“The City by the Bay,” “Golden Gate City” or simply “San Fran” are just a few of the nicknames given to San Francisco. Thanks to a cancelled flight a few years ago we had the chance to explore the city for a couple of hours and instantly fell in love with landmarks such as the Golden Gate Bridge, Fisherman’s Wharf, Alcatraz and the historic cable cars. It’s in this most European of American cities that 40 years ago the Rainbow flag was introduced at the San Francisco Gay Freedom Day Parade celebration on June 25, 1978.

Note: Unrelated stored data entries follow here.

Definition HasRevisionHistoryLimit (d : Deployment) : bool :=
  match d_RevisionHistoryLimit d with Some l => negb (l =? MaxInt32) | None => false end.

(** ** Numbers of pods *)

Definition IsRollingUpdate (d : Deployment) : bool := (d_StrategyType d =? RollingUpdateDeploymentStrategyType)%string.

(** [None] for an error. *)
Definition ResolveFenceposts (maxSurge maxUnavailable : option IntOrString) (desired : Z) : option (Z * Z) :=
  surge ← GetScaledValueFromIntOrPercent (ValueOrDefault maxSurge (IntVal 0)) desired true;
  unavailable ← GetScaledValueFromIntOrPercent (ValueOrDefault maxUnavailable (IntVal 0)) desired false;
  let unavailable := if (surge =? 0) && (unavailable =? 0) then 1 else unavailable in
  Some (int32 surge, int32 unavailable).

Definition MaxUnavailable (d : Deployment) : Z :=
  if negb (IsRollingUpdate d) || (d_Replicas d =? 0) then 0
  else
    let '(_, maxUnavailable) := default (0, 0) (ResolveFenceposts (d_MaxSurge d) (d_MaxUnavailable d) (d_Replicas d)) in
    if d_Replicas d <? maxUnavailable then d_Replicas d else maxUnavailable.

Definition MinAvailable (d : Deployment) : Z :=
  if negb (IsRollingUpdate d) then 0 else int32 (d_Replicas d - MaxUnavailable d).

Definition MaxSurge (d : Deployment) : Z :=
  if negb (IsRollingUpdate d) then 0
  else let '(maxSurge, _) := default (0, 0) (ResolveFenceposts (d_MaxSurge d) (d_MaxUnavailable d) (d_Replicas d)) in maxSurge.

Definition sum32 (f : ReplicaSet → Z) (l : list ReplicaSet) : Z := foldl (λ n rs, int32 (n + f rs)) 0 l.

Definition AvailableReplicas (rs : ReplicaSet) : Z := st_AvailableReplicas (rs_Status rs).

(** Nil sets are left out before. *)
Definition GetReplicaCountForReplicaSets (l : list ReplicaSet) : Z := sum32 rs_Replicas l.
Definition GetActualReplicaCountForReplicaSets (l : list ReplicaSet) : Z := sum32 (λ rs, st_Replicas (rs_Status rs)) l.
Definition GetReadyReplicaCountForReplicaSets (l : list ReplicaSet) : Z := sum32 (λ rs, st_ReadyReplicas (rs_Status rs)) l.
Definition GetAvailableReplicaCountForReplicaSets (l : list ReplicaSet) : Z := sum32 AvailableReplicas l.

Definition FilterActiveReplicaSets (l : list ReplicaSet) : list ReplicaSet := filter (λ rs, 0 < rs_Replicas rs) l.

(** [None] for an error. *)
Definition NewRSNewReplicas (d : Deployment) (allRSs : list ReplicaSet) (newRS : ReplicaSet) : option Z :=
  if (d_StrategyType d =? RollingUpdateDeploymentStrategyType)%string then
    maxSurge ← GetScaledValueFromIntOrPercent (d_MaxSurge d) (d_Replicas d) true;
    let currentPodCount := GetReplicaCountForReplicaSets allRSs in
    let maxTotalPods := int32 (d_Replicas d + int32 maxSurge) in
    if maxTotalPods <=? currentPodCount then Some (rs_Replicas newRS)
    else
      let scaleUpCount := int32 (maxTotalPods - currentPodCount) in
      let scaleUpCount := int32 (Z.min scaleUpCount (int32 (d_Replicas d - rs_Replicas newRS))) in
      Some (int32 (rs_Replicas newRS + scaleUpCount))
  else if (d_StrategyType d =? RecreateDeploymentStrategyType)%string then Some (d_Replicas d)
  else None.

(** ** Annotations *)

Definition Sprint (n : Z) : string := of_text (print_Z n).

Definition getIntFromAnnotation (rs : ReplicaSet) (annotationKey : string) : option Z :=
  annotationValue ← rs_Annotations rs !! annotationKey;
  intValue ← ParseInt (txt annotationValue);
  Some (int32 intValue).

Definition GetDesiredReplicasAnnotation (rs : ReplicaSet) : option Z := getIntFromAnnotation rs DesiredReplicasAnnotation.
Definition getMaxReplicasAnnotation (rs : ReplicaSet) : option Z := getIntFromAnnotation rs MaxReplicasAnnotation.

Definition with_Scale (rs : ReplicaSet) (replicas : Z) (annotations : gmap string string) : ReplicaSet :=
  mkReplicaSet (rs_Namespace rs) (rs_Name rs) (rs_UID rs) (rs_Labels rs) annotations (rs_CreationTimestamp rs) (rs_DeletionTimestamp rs)
    (rs_Generation rs) (rs_OwnerReferences rs) replicas (rs_MinReadySeconds rs) (rs_Selector rs) (rs_Template rs) (rs_Status rs).

Definition SetReplicasAnnotations (annotations : gmap string string) (desiredReplicas maxReplicas : Z) : gmap string string :=
  <[MaxReplicasAnnotation := Sprint maxReplicas]> (<[DesiredReplicasAnnotation := Sprint desiredReplicas]> annotations).

Definition ReplicasAnnotationsNeedUpdate (rs : ReplicaSet) (desiredReplicas maxReplicas : Z) : bool :=
  negb (bool_decide (rs_Annotations rs !! DesiredReplicasAnnotation = Some (Sprint desiredReplicas)) &&
        bool_decide (rs_Annotations rs !! MaxReplicasAnnotation = Some (Sprint maxReplicas))).

Definition Revision (rs : ReplicaSet) : option Z :=
  match rs_Annotations rs !! RevisionAnnotation with Some v => ParseInt (txt v) | None => Some 0 end.

Definition IsSaturated (d : Deployment) (rs : option ReplicaSet) : bool :=
  match rs with
  | None => false
  | Some rs =>
      match ParseInt (txt (default ""%string (rs_Annotations rs !! DesiredReplicasAnnotation))) with
      | None => false
      | Some desired => (rs_Replicas rs =? d_Replicas d) && (int32 desired =? d_Replicas d) && (AvailableReplicas rs =? d_Replicas d)
      end
  end.

(** ** Orders *)

(** Zero times are before all others. *)
Definition time_Before (t1 t2 : option Z) : bool :=
  match t1, t2 with Some t1, Some t2 => t1 <? t2 | None, Some _ => true | _, None => false end.

Definition ByCreationTimestamp_Less (a b : ReplicaSet) : bool :=
  if bool_decide (rs_CreationTimestamp a = rs_CreationTimestamp b) then String.ltb (rs_Name a) (rs_Name b)
  else time_Before (rs_CreationTimestamp a) (rs_CreationTimestamp b).

Definition BySizeOlder_Less (a b : ReplicaSet) : bool :=
  if rs_Replicas a =? rs_Replicas b then ByCreationTimestamp_Less a b else rs_Replicas b <? rs_Replicas a.

Definition BySizeNewer_Less (a b : ReplicaSet) : bool :=
  if rs_Replicas a =? rs_Replicas b then ByCreationTimestamp_Less b a else rs_Replicas b <? rs_Replicas a.

Definition ByRevision_Less (a b : ReplicaSet) : bool :=
  match Revision a, Revision b with
  | Some r1, Some r2 => if r1 =? r2 then ByCreationTimestamp_Less a b else r1 <? r2
  | _, _ => ByCreationTimestamp_Less a b
  end.

(** ** Conditions *)

(** [%q] of a name of an object *)
Definition quoted (name : string) : string := String "034" (name ++ String "034" "").

Definition NewDeploymentCondition (condType status reason message : string) (now : Z) : DeploymentCondition :=
  mkDCondition condType status (Some now) (Some now) reason message.

Definition GetDeploymentCondition (conditions : list DeploymentCondition) (condType : string) : option DeploymentCondition :=
  snd <$> list_find (λ c, dc_Type c = condType) conditions.

Definition RemoveDeploymentCondition (conditions : list DeploymentCondition) (condType : string) : list DeploymentCondition :=
  filter (λ c, dc_Type c ≠ condType) conditions.

Definition SetDeploymentCondition (conditions : list DeploymentCondition) (condition : DeploymentCondition) : list DeploymentCondition :=
  let set condition := RemoveDeploymentCondition conditions (dc_Type condition) ++ [condition] in
  match GetDeploymentCondition conditions (dc_Type condition) with
  | Some currentCond =>
      if (dc_Status currentCond =? dc_Status condition)%string then
        if (dc_Reason currentCond =? dc_Reason condition)%string then conditions
        else set (mkDCondition (dc_Type condition) (dc_Status condition) (dc_LastUpdateTime condition) (dc_LastTransitionTime currentCond)
                    (dc_Reason condition) (dc_Message condition))
      else set condition
  | None => set condition
  end.

Definition ReplicaSetToDeploymentCondition (cond : ReplicaSetCondition) : DeploymentCondition :=
  mkDCondition (rc_Type cond) (rc_Status cond) (rc_LastTransitionTime cond) (rc_LastTransitionTime cond) (rc_Reason cond) (rc_Message cond).

(** ** Status *)

Definition with_DConditions (s : DeploymentStatus) (conditions : list DeploymentCondition) : DeploymentStatus :=
  mkDStatus (ds_ObservedGeneration s) (ds_Replicas s) (ds_UpdatedReplicas s) (ds_ReadyReplicas s) (ds_AvailableReplicas s)
    (ds_UnavailableReplicas s) conditions (ds_CollisionCount s).

Definition calculateDeploymentStatus (allRSs : list ReplicaSet) (newRS : option ReplicaSet) (d : Deployment) (now : Z) : DeploymentStatus :=
  let availableReplicas := GetAvailableReplicaCountForReplicaSets allRSs in
  let totalReplicas := GetReplicaCountForReplicaSets allRSs in
  let unavailableReplicas := Z.max 0 (int32 (totalReplicas - availableReplicas)) in
  let conditions :=
    SetDeploymentCondition (ds_Conditions (d_Status d))
      (if int32 (d_Replicas d - MaxUnavailable d) <=? availableReplicas
       then NewDeploymentCondition "Available" "True" "MinimumReplicasAvailable" "Deployment has minimum availability." now
       else NewDeploymentCondition "Available" "False" "MinimumReplicasUnavailable" "Deployment does not have minimum availability." now) in
  mkDStatus (d_Generation d) (GetActualReplicaCountForReplicaSets allRSs)
    (GetActualReplicaCountForReplicaSets (match newRS with Some rs => [rs] | None => [] end)) (GetReadyReplicaCountForReplicaSets allRSs) availableReplicas unavailableReplicas
    conditions (ds_CollisionCount (d_Status d)).

Definition DeploymentComplete (d : Deployment) (newStatus : DeploymentStatus) : bool :=
  (ds_UpdatedReplicas newStatus =? d_Replicas d) && (ds_Replicas newStatus =? d_Replicas d) &&
  (ds_AvailableReplicas newStatus =? d_Replicas d) && (d_Generation d <=? ds_ObservedGeneration newStatus).

Definition DeploymentProgressing (d : Deployment) (newStatus : DeploymentStatus) : bool :=
  let oldStatus := d_Status d in
  let oldStatusOldReplicas := int32 (ds_Replicas oldStatus - ds_UpdatedReplicas oldStatus) in
  let newStatusOldReplicas := int32 (ds_Replicas newStatus - ds_UpdatedReplicas newStatus) in
  (ds_UpdatedReplicas oldStatus <? ds_UpdatedReplicas newStatus) || (newStatusOldReplicas <? oldStatusOldReplicas) ||
  (ds_ReadyReplicas oldStatus <? ds_ReadyReplicas newStatus) || (ds_AvailableReplicas oldStatus <? ds_AvailableReplicas newStatus).

Definition DeploymentTimedOut (d : Deployment) (newStatus : DeploymentStatus) (now : Z) : bool :=
  if negb (HasProgressDeadline d) then false
  else match GetDeploymentCondition (ds_Conditions newStatus) "Progressing" with
       | None => false
       | Some condition =>
           if (dc_Reason condition =? "NewReplicaSetAvailable")%string then false
           else if (dc_Reason condition =? "ProgressDeadlineExceeded")%string then true
           else match dc_LastUpdateTime condition with
                | Some from => from + int64 (default 0 (d_ProgressDeadlineSeconds d) * second) <? now
                | None => true
                end
       end.

Definition getReplicaFailures (allRSs : list ReplicaSet) (newRS : option ReplicaSet) : list DeploymentCondition :=
  let failures rs := ReplicaSetToDeploymentCondition <$> filter (λ c, rc_Type c = ReplicaSetReplicaFailure) (st_Conditions (rs_Status rs)) in
  match default [] (failures <$> newRS) with
  | [] => allRSs ≫= failures
  | conditions => conditions
  end.

(** [syncRolloutStatus] up to the request: the new status. *)
Definition rollout_status (allRSs : list ReplicaSet) (newRS : option ReplicaSet) (d : Deployment) (now : Z) : DeploymentStatus :=
  let newStatus := calculateDeploymentStatus allRSs newRS d now in
  let newStatus :=
    if HasProgressDeadline d then newStatus else with_DConditions newStatus (RemoveDeploymentCondition (ds_Conditions newStatus) "Progressing") in
  let currentCond := GetDeploymentCondition (ds_Conditions (d_Status d)) "Progressing" in
  let isCompleteDeployment :=
    (ds_Replicas newStatus =? ds_UpdatedReplicas newStatus) &&
    match currentCond with Some c => (dc_Reason c =? "NewReplicaSetAvailable")%string | None => false end in
  let msg suffix :=
    match newRS with Some rs => ("ReplicaSet " ++ quoted (rs_Name rs) ++ suffix)%string | None => ("Deployment " ++ quoted (d_Name d) ++ suffix)%string end in
  let newStatus :=
    if HasProgressDeadline d && negb isCompleteDeployment then
      if DeploymentComplete d newStatus then
        with_DConditions newStatus (SetDeploymentCondition (ds_Conditions newStatus)
          (NewDeploymentCondition "Progressing" "True" "NewReplicaSetAvailable" (msg " has successfully progressed."%string) now))
      else if DeploymentProgressing d newStatus then
        let condition := NewDeploymentCondition "Progressing" "True" "ReplicaSetUpdated" (msg " is progressing."%string) now in
        match currentCond with
        | Some c =>
            let condition :=
              if (dc_Status c =? "True")%string then
                mkDCondition (dc_Type condition) (dc_Status condition) (dc_LastUpdateTime condition) (dc_LastTransitionTime c) (dc_Reason condition) (dc_Message condition)
              else condition in
            with_DConditions newStatus (SetDeploymentCondition (RemoveDeploymentCondition (ds_Conditions newStatus) "Progressing") condition)
        | None => with_DConditions newStatus (SetDeploymentCondition (ds_Conditions newStatus) condition)
        end
      else if DeploymentTimedOut d newStatus now then
        with_DConditions newStatus (SetDeploymentCondition (ds_Conditions newStatus)
          (NewDeploymentCondition "Progressing" "False" "ProgressDeadlineExceeded" (msg " has timed out progressing."%string) now))
      else newStatus
    else newStatus in
  match getReplicaFailures allRSs newRS with
  | c :: _ => with_DConditions newStatus (SetDeploymentCondition (ds_Conditions newStatus) c)
  | [] => with_DConditions newStatus (RemoveDeploymentCondition (ds_Conditions newStatus) "ReplicaFailure")
  end.
Lemma rolled_spec_of d d' surge new olds new' olds' :
  spec_of d = spec_of d' → rolled answers d surge new olds new' olds' → rolled answers d' surge new olds new' olds'.
Proof.
  intros Hs. assert (d_Replicas d = d_Replicas d') as Hr by (by injection Hs). pose proof (spec_of_least _ _ Hs) as Hl.
  intros [n Hc Hm|l Hk Hx|Hf]; [apply rolled_new|apply rolled_old|apply rolled_fails]; try done.
  - unfold moved in *. by rewrite <-Hr.
  - unfold kept in *. by rewrite <-Hl.
  - by rewrite <-Hr.
Qed.

Lemma found_sums d surge unavailable s new olds :
  rolling d surge unavailable → Forall healthy s → found DeepEqual assigned d surge s new olds →
  Forall healthy (new :: olds) ∧ zsum able (new :: olds) = zsum able s ∧
  zsum rs_Replicas (new :: olds) ≤ Z.max (zsum rs_Replicas s) (d_Replicas d + surge).
Proof.
  intros [] Hh [[_ Hp]|(_ & Hp & _ & Hav & _ & _ & Hrep)].
  - change (core new :: (core <$> olds)) with (core <$> (new :: olds)) in Hp. rewrite <-Hp in Hh |- *. rewrite Forall_fmap in Hh. rewrite !zsum_fmap.
    split; [exact Hh|]. split; [done|]. apply Z.le_max_l.
  - rewrite <-Hp in Hh, Hrep |- *. rewrite Forall_fmap in Hh. rewrite !zsum_fmap in *. rewrite !zsum_cons.
    assert (healthy new) as Hn by (split; rewrite Hav; [done|lia]).
    change (zsum (able ∘ core) olds) with (zsum able olds). change (zsum (rs_Replicas ∘ core) olds) with (zsum rs_Replicas olds) in *.
    split; [by constructor|]. destruct Hn as [_ Hn]. rewrite Hav in Hn. split; [|lia]. unfold able at 1. rewrite Hav. lia.
Qed.
(** * pyiron_atomistics: the interactive LAMMPS driver

    A shallow embedding of [pyiron_atomistics/lammps/interactive.py]
    (class [LammpsInteractive] and the helper class [_FixExternal]) and the
    properties of its coordinate transform, command protocol, force
    callback and result store.

    Conventions of the embedding:
    - Python floats are idealised as exact rationals ([Qc], canonical
      rationals with Leibniz equality), so that rounding is left out; the
      force callback is given a second time over IEEE binary64 numbers
      (primitive floats), for the one statement that rounding decides;
    - an [(n, 3)] numpy array is a [list vec3], a [(3, 3)] array a [mat3],
      a flat array a [list Qc];
    - the engine handle ([self._interactive_library]) is a record holding
      the per-atom data the driver reads and writes, and the sequence of
      calls it has received, oldest first;
    - collaborators that live outside this file of the repository
      ([UnitConverter], [UnfoldingPrism], the structure object, float to
      text formatting, the base class [GenericInteractive]) are interfaces
      (type classes) with the methods the driver calls. *)

From Stdlib Require Import QArith Qcanon List String Ascii Lia.
From Stdlib Require Qcabs.
From Stdlib Require Import PrimFloat.
From Stdlib Require Uint63.
From stdpp Require Import gmap strings list fin_maps sorting.

Open Scope Qc_scope.
Open Scope string_scope.

(* ===================================================================== *)
(** * Scalars                                                             *)
(* ===================================================================== *)

(** An integer literal as a scalar. *)
Definition qz (z : Z) : Qc := Q2Qc (inject_Z z).

(** A decimal fraction [n / d] as a scalar. *)
Definition qfrac (n : Z) (d : positive) : Qc := Q2Qc (n # d).

(* ===================================================================== *)
(** * Fixed-size arrays                                                   *)
(* ===================================================================== *)

(** Index of an axis of length 3. *)
Inductive idx : Type := I0 | I1 | I2.

Record vec3 : Type := V3 { vx : Qc; vy : Qc; vz : Qc }.

(** A [(3, 3)] array, stored by rows. *)
Record mat3 : Type := M3 { row0 : vec3; row1 : vec3; row2 : vec3 }.

#[global] Instance idx_eq_dec : EqDecision idx.
Proof. solve_decision. Defined.

#[global] Instance vec3_eq_dec : EqDecision vec3.
Proof. solve_decision. Defined.

#[global] Instance mat3_eq_dec : EqDecision mat3.
Proof. solve_decision. Defined.

Definition vget (v : vec3) (i : idx) : Qc :=
  match i with I0 => vx v | I1 => vy v | I2 => vz v end.

Definition mrow (m : mat3) (i : idx) : vec3 :=
  match i with I0 => row0 m | I1 => row1 m | I2 => row2 m end.

(** [m[i, j]]. *)
Definition mget (m : mat3) (i j : idx) : Qc := vget (mrow m i) j.

Definition mk_vec (f : idx -> Qc) : vec3 := V3 (f I0) (f I1) (f I2).

Definition mk_mat (f : idx -> idx -> Qc) : mat3 :=
  M3 (mk_vec (f I0)) (mk_vec (f I1)) (mk_vec (f I2)).

(** Sum over one axis of length 3. *)
Definition sum3 (f : idx -> Qc) : Qc := f I0 + f I1 + f I2.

The Rainbow flag – commonly known as the gay pride flag or LGBT pride flag – was devised by Gilbert Baker (1951-2017) who arrived in San Francisco in 1972 during the early years of the gay liberation movement. With sewing skills learned from crafting his own drag costumes, he was often asked to make political banners for street demonstrations. In the months leading up to the 1978 Gay Freedom Day celebration in San Francisco, City Supervisor and gay rights leader Harvey Milk and other local activists implored Baker to create a new symbol for the movement. Baker seized on the idea of a flag as an appropriate symbol to proclaim power for his “tribe,” and a rainbow to represent his community’s diversity.
The flag was originally created with eight colors but for production purposes the pink and turquoise stripes were removed and since 1979 it has consisted of six colored stripes. It is most commonly flown with the red stripe on top, as the colors appear in a natural rainbow. The colors were determined to symbolize: life (red), healing (orange), sunlight (yellow), nature (green), harmony/peace (blue), and spirit (purple/violet). The removed colors pink and turquoise stood for sexuality and art/magic. During the late 1980s and early 1990s, a black stripe was sometimes used to represent the AIDS victims.
In 1994, for the 25th anniversary of the Stonewall Riots, Baker was commissioned to create the world’s largest rainbow flag. The flag utilized the basic six colors and measured thirty feet wide by a mile long. On June 26, 1994 the flag was carried by 5,000 people on First Avenue in New York City.
In 2003 Baker restored the Rainbow flag to its original design – using eight colors – for the 25th anniversary of the flag. Dubbed “Rainbow 25 Sea to Sea” the flag measured a mile-and-a-quarter (2 km) long and was displayed across Key West (Florida) from the Atlantic Ocean to the Gulf Coast Sea.
Shortly after the United States Supreme Court ruling on June 26, 2015 – that guaranteed same-sex couples the right to marry – civic buildings across the country and around the world were illuminated in the colors of the rainbow and rainbow flags were displayed from apartment balconies, attached to car windows and appeared in the background of tens of millions of profile photos on social media accounts as a universally recognized symbol of pride and solidarity.
Since 1978 Baker has worked tirelessly to ensure the rainbow flag would become a powerful and enduring symbol of pride and inclusion that transcends languages, borders, gender, race and, four decades after its creation, generations.
One of Baker’s final creations – the flag he made for the ABC television miniseries When We Rise – is now on exhibit at San Francisco International Airport. Cleve Jones, on whose memoirs When We Rise is based, recalls that when the rainbow flag was first unfurled in 1978, Gilbert “knew at that moment that it was his life’s work,” and refers to Baker’s creation as “his gift to the world.”
A Legacy of Pride: Gilbert Baker and the 40th Anniversary of the Rainbow Flag is located pre-security in the International Terminal Main Hall Departures Lobby, San Francisco International Airport. The exhibition is on view (free of charge) to all Airport visitors from now to January 06, 2019.